Any concerns about trivialities such as legroom or the ability to breathe would surely be forgotten, however, in the light – literally – of the Lagonda’s spectacular LED, touch-panel dashboard. The original plan was to have nothing as old-fashioned as knobs, switches or levers for the driver to operate. Instead, everything would be controlled electronically, using touch-sensitive ‘circles’ that detected the electrical resistance in a finger. In the event, the boffins at Cranfield Institute of Technology couldn’t get the system to work properly and an American outfit, Javelina Corporation of Texas, was subcontracted to sort it out. The cost of doing this was four times the estimated budget for the entire car.
By the time the first production cars started to trickle out to customers in 1978, slight compromises had been made to this sci-fi concept. Switch count had been reduced and there were now a mere 17 touch-switches on the dash, and a further 14 in the driver’s door, plus three rheostat knobs and a slide lever for ventilation. The practicalities of being able to drive the car safely had won out – slightly – over the idealistic dream.
But did it work? Yes. And no. The concept was brilliant: all the usual dials are replaced with little red LED readouts – just like you’d find on a 1970s calculator – that display units or percentages. So, for example, the fuel level might be showing ‘80’ (percent) or the oil pressure ‘60’ (pounds per square inch). Speed and engine revolutions are also shown numerically, top right.
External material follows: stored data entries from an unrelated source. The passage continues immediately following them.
Lemma newest_row_none id db : newest_row node_hash id db = None ↔ node_rows id db = [].
Proof using.
  unfold newest_row. fold (node_rows id db). split; [|by intros ->].
  pose proof (sort_by_length (λ a b, sk_epoch b <=? sk_epoch a) (node_rows id db)) as H.
  destruct (sort_by _ (node_rows id db)); [|done]. intros _. by destruct (node_rows id db).
Qed.

Lemma newest_row_single id db r : node_rows id db = [r] → newest_row node_hash id db = Some r.
Proof using. unfold newest_row. fold (node_rows id db). by intros ->. Qed.

Lemma newest_row_in id db r : newest_row node_hash id db = Some r → r ∈ node_rows id db.
Proof using.
  unfold newest_row. fold (node_rows id db). intros H.
  rewrite <- (sort_by_perm (λ a b, sk_epoch b <=? sk_epoch a) (node_rows id db)).
  unfold sql_limit, ztake in H. simpl in H. destruct (sort_by _ _); [done|]. simpl in H. simplify_eq. left.
Qed.

(** None of the node's rows has a higher epoch. *)
Lemma newest_row_max id db r x : newest_row node_hash id db = Some r → x ∈ node_rows id db → sk_epoch x ≤ sk_epoch r.
Proof using.
  unfold newest_row. fold (node_rows id db). rewrite <- (elem_of_sort_by (λ a b, sk_epoch b <=? sk_epoch a)).
  assert (StronglySorted (λ a b, (sk_epoch b <=? sk_epoch a) = true) (sort_by (λ a b, sk_epoch b <=? sk_epoch a) (node_rows id db))) as Hs
    by (apply sort_by_sorted; intros; lia).
  destruct (sort_by _ _) as [|y l]; [done|]. intros [= ->] Hx. apply StronglySorted_inv in Hs as [_ Hs].
  rewrite Forall_forall in Hs. apply elem_of_cons in Hx as [->|Hx]; [lia|]. specialize (Hs x Hx). lia.
Qed.

Lemma load_fold db chs acc id :
  _keys (foldl (load_one node_hash db) acc chs).2 !! id
  = match newest_row node_hash id db ≫= open_row with
    | Some i => if bool_decide (id ∈ ch_id <$> chs) then Some i else _keys acc.2 !! id
    | None => _keys acc.2 !! id
    end
  ∧ _previous_keys (foldl (load_one node_hash db) acc chs).2 = _previous_keys acc.2.
Proof using.
  revert acc. induction chs as [|c chs IH]; intros acc; csimpl; [by destruct (_ ≫= open_row)|].
  destruct (IH (load_one node_hash db acc c)) as [-> ->]. unfold load_one.
  destruct (newest_row node_hash (ch_id c) db ≫= open_row) as [i|] eqn:Ec; simpl.
  - split; [|done]. destruct (decide (id = ch_id c)) as [->|Hne].
    + rewrite Ec, lookup_insert_eq, (bool_decide_eq_true_2 (ch_id c ∈ ch_id c :: _)) by left. by destruct (bool_decide _).
    + rewrite lookup_insert_ne by done. destruct (_ ≫= open_row); [|done].
      erewrite (bool_decide_ext (id ∈ ch_id c :: _)); [done|]. rewrite elem_of_cons. tauto.
  - split; [|done]. destruct (decide (id = ch_id c)) as [->|Hne]; [by rewrite Ec|].
    destruct (_ ≫= open_row); [|done].
    erewrite (bool_decide_ext (id ∈ ch_id c :: _)); [done|]. rewrite elem_of_cons. tauto.
Qed.

(** The manager after [load_existing_keys]. *)
Definition loaded (db : DB) (mgr : SealedChannelManager.t) : SealedChannelManager.t :=
  (foldl (load_one node_hash db) (0, mgr) (sealed_channels db)).2.

Lemma load_existing_run s :
  ∃ n, load_existing_keys node_hash s
  = (Ok n, {| bo_db := bo_db s; bo_mgr := loaded (bo_db s) (bo_mgr s); bo_bootstrapped := bo_bootstrapped s |}).
Proof using.
  unfold load_existing_keys, bind, get, loaded. destruct (foldl _ _ _) as [n mgr]. by exists n.
Qed.

Lemma persist_run now id mgr i db : _keys mgr !! id = Some i → is_Some (channels db !! id) →
  persist_key now node_hash id mgr db = (Ok tt, set_sealed_keys (λ l, l ++ [{|
    sk_id := next_rowid l; sk_channel_id := id; sk_epoch := ki_epoch i;
    sk_encrypted_key_blob := env_encrypt (ki_key i); sk_identity_hash := node_hash;
    sk_created_at := now |}]) db).
Proof using.
  intros Hi Hc. unfold persist_key, check_fk, bind, get, modify. rewrite Hi. by rewrite bool_decide_eq_true_2.
Qed.

Section missing.
Context (now : float) (fresh : string → bytes).

(** A key generated at startup has the first epoch. *)
Definition first_key (id : string) : key_info := {| ki_key := fresh id; ki_epoch := 1 |}.
Definition first_row (id : string) (r : SealedKey) : Prop :=
  sk_channel_id r = id ∧ sk_identity_hash r = node_hash ∧ sk_epoch r = 1
  ∧ sk_encrypted_key_blob r = env_encrypt (fresh id).

(** What generating the missing keys does to the key and the rows of a channel. *)
Definition provisioned (s s' : Boot) (id : string) (missing : bool) : Prop :=
  _keys (bo_mgr s') !! id = (if missing then Some (first_key id) else _keys (bo_mgr s) !! id)
  ∧ ∃ rs, node_rows id (bo_db s') = node_rows id (bo_db s) ++ rs
    ∧ if missing then ∃ r, rs = [r] ∧ first_row id r else rs = [].

Lemma bootstrap_one_run c s : channels (bo_db s) !! ch_id c = Some c →
  ∃ s', bootstrap_one node_hash now fresh c s = (Ok tt, s')
  ∧ channels (bo_db s') = channels (bo_db s) ∧ _previous_keys (bo_mgr s') = _previous_keys (bo_mgr s)
  ∧ ∀ id, provisioned s s' id (bool_decide (id = ch_id c ∧ _keys (bo_mgr s) !! id = None)).
Proof using.
  intros Hc. unfold bootstrap_one. rewrite (bind_run_ok (gets bo_mgr) _ s (bo_mgr s) s) by done.
  unfold get_key. destruct (_keys (bo_mgr s) !! ch_id c) as [i|] eqn:Ek; simpl.
  { exists s. split_and!; [done..|]. intros id. rewrite bool_decide_eq_false_2 by (intros [-> ?]; congruence).
    split; [done|]. exists []. by rewrite app_nil_r. }
  set (mgr := (generate_key (fresh (ch_id c)) (ch_id c) (bo_mgr s)).2).
  assert (_keys mgr = <[ch_id c := first_key (ch_id c)]> (_keys (bo_mgr s))) as Hmgr.
  { unfold mgr, generate_key. simpl. by rewrite Ek. }
  eexists. split.
  { unfold bind, modify, gets, bo_op, lift. cbn [bo_mgr bo_db]. fold mgr.
    rewrite (persist_run now (ch_id c) mgr (first_key (ch_id c)));
      [reflexivity|by rewrite Hmgr, lookup_insert_eq|by eexists]. }
  split_and!; [done|done|]. intros id. unfold provisioned. simpl. rewrite Ek. clear mgr Hmgr.
  unfold node_rows. simpl. rewrite List.filter_app. simpl.
  destruct (decide (id = ch_id c)) as [->|Hne].
  - rewrite lookup_insert_eq, !(bool_decide_eq_true_2 (_ = _)), bool_decide_eq_true_2 by done. simpl.
    split; [done|]. eexists. split; [done|]. eexists. split; [done|]. done.
  - rewrite lookup_insert_ne, (bool_decide_eq_false_2 (ch_id c = id)), bool_decide_eq_false_2 by naive_solver.
    split; [done|]. eexists. split; [reflexivity|done].
Qed.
The drawback is that it can be quite difficult for the human brain to process such information at a glance while otherwise engaged in, say, not crashing a car. At least, so it seemed in the 1970s. You have to wonder whether today’s generations, weaned on a diet of touchscreens and apps, would find it such a problem. A test drive from Aston Martin Works in the fine Lagonda pictured here proves that it’s a strangely hypnotic experience. Oddly enough, there’s no touch-switch for the ignition: you actually have to turn a key.
And you have to pull back a gearstick to engage Drive, and push levers (Vauxhall Carlton, reputedly) up or down to work flashers and wipers. Otherwise, however, you’re transported to a vision of the 21st Century, as it was imagined 40 years ago.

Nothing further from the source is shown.